President Bush has his No Child Left Behind policy, and now a California school district is about to adopt a No Child Left Out policy.

WorldNetDaily reports that, if the policy is adopted, children can be “expelled for ’rejecting’ each other, for sharing ’unpleasant stories’ about each other — even if true — or for associating with like-minded peers in groups if others feel ’left out.’

“According to a statement from the Pro-Family Law Center, the Murrieta Valley Unified School District in Riverside County, Calif., is taking up the issue in response to race-related incidents that have taken place within the district in the last year.”

Some children will always feel left out, and nice children always try to make them feel included — it’s up to parents to make sure their children will acquire the social graces that force them to be kind to the most unattractive classmates. And, yes, schools should be able to expel children who attain a certain level of nastiness.

So what’s wrong with the No Child Left Out policy?

Richard D. Ackerman, vice president of legal affairs for the Pro-Family Law Center, has some thoughts on that matter:
“This is a brutal affront to the First Amendment,” Ackerman said. “Students have a right to associate with each other and should not be punished for dividing themselves into groups that allow individuals to better relate to each other.

“For example, Latino students have unique socio-economic circumstances that justify allowing them to privately associate with each other, just as much as Christian students may have things in common that warrant the creation of a private group whose members share common values and attitudes. School districts have no right to interfere with the peaceful activities of any club or social group, even if the mere existence of the group makes certain persons uncomfortable.”
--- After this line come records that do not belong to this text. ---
(** What the tree says about each of its keys, in key order. *)
Definition contents (t : Tree) : list T :=
  map (valueAt updateOp (DST.rootNode_ t) (DST.begin_ t) (DST.end_ t))
      (keyRange (DST.begin_ t) (Z.to_nat (DST.end_ t - DST.begin_ t))).

Definition abstraction (t : Tree) : Reference.NaiveReference :=
  Reference.mkRef (DST.begin_ t) (contents t).

Definition invariant (t : Tree) : Prop :=
  DST.wellFormed (DST.rootNode_ t) (DST.begin_ t) (DST.end_ t).

Definition sameBounds (t t' : Tree) : Prop :=
  DST.begin_ t' = DST.begin_ t /\ DST.end_ t' = DST.end_ t.

(** The states of a tree: what construction and in-contract calls lead to. *)
Definition reachable (t : Tree) : Prop :=
  exists (begin end' : Z) (v0 : T) (cs : list Calls.call),
    Forall (Calls.inContract begin end') cs /\
    runCalls (DST.make begin end' v0) cs = Done t.

End Abs.

End Abstraction.

(** ** The tree of [include/dynamic_segment_tree.hpp]

    The older header.  Its node class ([node.hpp] at the top of include/) is
    not among the sources: the walks below take the member functions of the
    node that they call ([siftDown], [setValue], [update]) as parameters; the
    children that [getLeft()] and [getRight()] point to are those of the
    node after [siftDown]. *)

Module Legacy.

Section Tree.

Context {K : KeyT} {T : Type}.

(** In this header the argument of an update is a [ValueT]. *)
Notation Node := (Node T T).

(** [currNode->siftDown()], [currNode->setValue(toUpdate)] and
    [currNode->update(toUpdate)]. *)
Variable nodeSiftDown : Node -> Node.
Variable nodeSetValue : T -> Node -> Node.
Variable nodeUpdate : T -> Node -> Node.

(** [ValueT{}]. *)
Variable valueInit : T.

Record DynamicSegmentTree : Type := mkTree {
  _rootNode : Node;
  _begin : Z;
  _end : Z
}.

Definition make (begin end' : Z) (value : T) : DynamicSegmentTree :=
  mkTree (Leaf value None) begin end'.

(** [_setImpl(begin, end, currBegin, currEnd, currNode, toUpdate)]. *)
Fixpoint _setImpl (fuel : nat) (begin end' currBegin currEnd : Z)
    (currNode : Node) (toUpdate : T) : outcome Node :=
  match fuel with
  | O => OutOfFuel
  | S fuel' =>
      if (begin >=? currEnd) || (currBegin >=? end') then Done currNode
      else if (end' >=? currEnd) && (begin <=? currBegin) then
        Done (nodeSetValue toUpdate currNode)
      else
        let m := midpoint currBegin currEnd in
        match nodeSiftDown currNode with
        | Leaf _ _ => AssertFailed
        | Inner l r u =>
            l' <- (if m >=? currBegin + 1
                   then _setImpl fuel' begin end' currBegin m l toUpdate
                   else Done l) ;;
            r' <- (if currEnd >=? begin + 1
                   then _setImpl fuel' begin end' m currEnd r toUpdate
                   else Done r) ;;
            Done (Inner l' r' u)
        end
  end.
(** The body of the two loops over the offsets. *)
Definition draw_tile (c : Cell) (ox : R) (surf : Surface) (oy : R)
  : result Surface :=
  let pts := tile_pts c ox oy in
  if negb (existsb (on_screen c) pts) then Ok surf
  else
    rbind (rfold (draw_layer c ox oy pts) (rev (seq 1 layers)) surf)
          (fun surf1 =>
    rbind (draw_polygon surf1 (0, 0, 0)%Z pts 1) (fun surf2 =>
    draw_circle surf2 (60, 60, 150)%Z
                (trunc_int (fst (center c) + ox), trunc_int (snd (center c) + oy))
                (trunc_int (0.4 * base_r c)))).

(** [(-w, 0, w)]. *)
Definition offsets (w : Z) : list R := [IZR (- w); 0; IZR w].

Definition draw (c : Cell) (surf : Surface) : result Surface :=
  rfold (fun surf1 ox => rfold (draw_tile c ox) (offsets (height c)) surf1)
        (offsets (width c)) surf.

(** The cell layer of [get_frame]: filled, then every cell drawn. *)
Definition cell_layer {G : Type} (s : Sim G) : result Surface :=
  rfold (fun surf c => draw c surf) (_cells s) [Fill (235, 235, 235)%Z].

(** The nine periodic images of a cell, in the order of the loops, and
    whether an image has a vertex on the screen. *)
Definition tiles (c : Cell) : list (R * R) :=
  list_prod (offsets (width c)) (offsets (height c)).

Definition visible (c : Cell) (t : R * R) : bool :=
  existsb (on_screen c) (tile_pts c (fst t) (snd t)).

(** The outline of the cell contracted towards its centre by [s]. *)
Definition shrunk (c : Cell) (s : R) : list vec2 :=
  map (fun p => (fst (center c) + (fst p - fst (center c)) * s,
                 snd (center c) + (snd p - snd (center c)) * s))
      (abs_pts c).

(** What one visible image adds to the surface. *)
Definition tile_prims (c : Cell) (t : R * R) : list primitive :=
  map (fun i =>
         Polygon ((80 + trunc_int (100 * (INR i / INR layers)))%Z,
                  (80 + trunc_int (100 * (INR i / INR layers)))%Z, 255%Z)
                 (scaled c (fst t) (snd t) (INR i / INR layers)
                         (tile_pts c (fst t) (snd t))) 0)
      (rev (seq 1 layers))
  ++ [Polygon (0, 0, 0)%Z (tile_pts c (fst t) (snd t)) 1;
      Circle (60, 60, 150)%Z
             (trunc_int (fst (center c) + fst t), trunc_int (snd (center c) + snd t))
             (trunc_int (0.4 * base_r c))].

Definition tile_out (c : Cell) (t : R * R) : list primitive :=
  if visible c t then tile_prims c t else [].

(* ------------------------------------------------------------------ *)
(** ** The whole of [get_frame]: clock, cell layer, filter, overlay    *)
(* ------------------------------------------------------------------ *)

(** NumPy's global generator: [_microscope_filter] draws its noise from
    it, and nothing seeds it. *)
Class NumpyRandom (N : Type) : Type := {
  np_standard_normal : N -> R * N
}.

(** What a simulator reads from outside itself: the process clock, given
    by the readings that successive calls of [time.perf_counter()]
    return and the number of calls made so far, and NumPy's global
    generator. *)
Record World (N : Type) : Type := mkWorld {
  readings : nat -> R;
  reads : nat;
  np_random : N
}.

Arguments mkWorld {N} _ _ _.
Arguments readings {N} _ _.
Arguments reads {N} _.
Arguments np_random {N} _.

(** The rendering parameters of [MicroscopeSim.__init__], source lines
    193-197. *)
Record Optics : Type := mkOptics {
  contrast : R;
  blur_rad : R;
  noise_std : R;
  brightness : R;
  overlay_mask : bool
}.

(** A frame as [get_frame] returns it, described by what it is computed
    from: the drawing calls of the cell layer, the rendering parameters
    applied to it, the noise array added to it, and the mask laid over
    it if any.  Pixel values are not modelled. *)
Record Frame : Type := mkFrame {
  frame_layer : Surface;
  frame_optics : Optics;
  frame_noise : list R;
  frame_overlay : option Mask
}.

Section WholeFrame.
Context {G : Type} `{PyRandom G} {N : Type} `{NumpyRandom N}.

(** [time.perf_counter()]. *)
Definition perf_counter (w : World N) : R * World N :=
  (readings w (reads w), mkWorld (readings w) (S (reads w)) (np_random w)).

(** [np.random.normal(loc, scale, shape)] for [n] entries. *)
Fixpoint np_normal (loc scale : R) (n : nat) (g : N) : list R * N :=
  match n with
  | O => ([], g)
  | S k =>
      let (z, g1) := np_standard_normal g in
      let (t, g2) := np_normal loc scale k g1 in
      (loc + scale * z :: t, g2)
  end.

(** [_microscope_filter], source lines 276-288.  The array has shape
    [(height, width)]; [np.random.normal] refuses a negative scale.
    PIL's conversions are taken to return. *)
Definition _microscope_filter (o : Optics) (width height : Z)
           (surface : Surface) (g : N) : result (Frame * N) :=
  if Rlt_dec (noise_std o) 0 then Raise ValueError
  else
    let (noise, g') := np_normal 0 (noise_std o) (Z.to_nat (height * width)) g in
    Ok (mkFrame surface o noise None, g').

(** The overlay, source lines 260-273: [arr_rgb] has shape
    [(width, height, 3)] and is indexed by the transposed mask, which
    NumPy refuses unless the mask has shape [(height, width)]. *)
Definition overlay (width height : Z) (mask : Mask) (f : Frame)
  : result Frame :=
  if ((Z.of_nat (shape1 mask) =? width) && (Z.of_nat (shape0 mask) =? height))%Z
  then Ok (mkFrame (frame_layer f) (frame_optics f) (frame_noise f) (Some mask))
  else Raise IndexError.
You do not have an unalienable right to never feel uncomfortable — and school is a place to learn this.
I don’t know about The Other Charlotte but This One has always felt that the main drawback of home schooling is that children who aren’t thrown with other children don’t have the opportunity to learn one of life’s most important lessons: Life is Unfair. Yes, expel a kid who is abusive to other kids, but not for going to Christian fellowship meetings, or even for belonging to an in-crowd, as boring and limiting, ultimately, as that might be.
Life is unfair — so is high school.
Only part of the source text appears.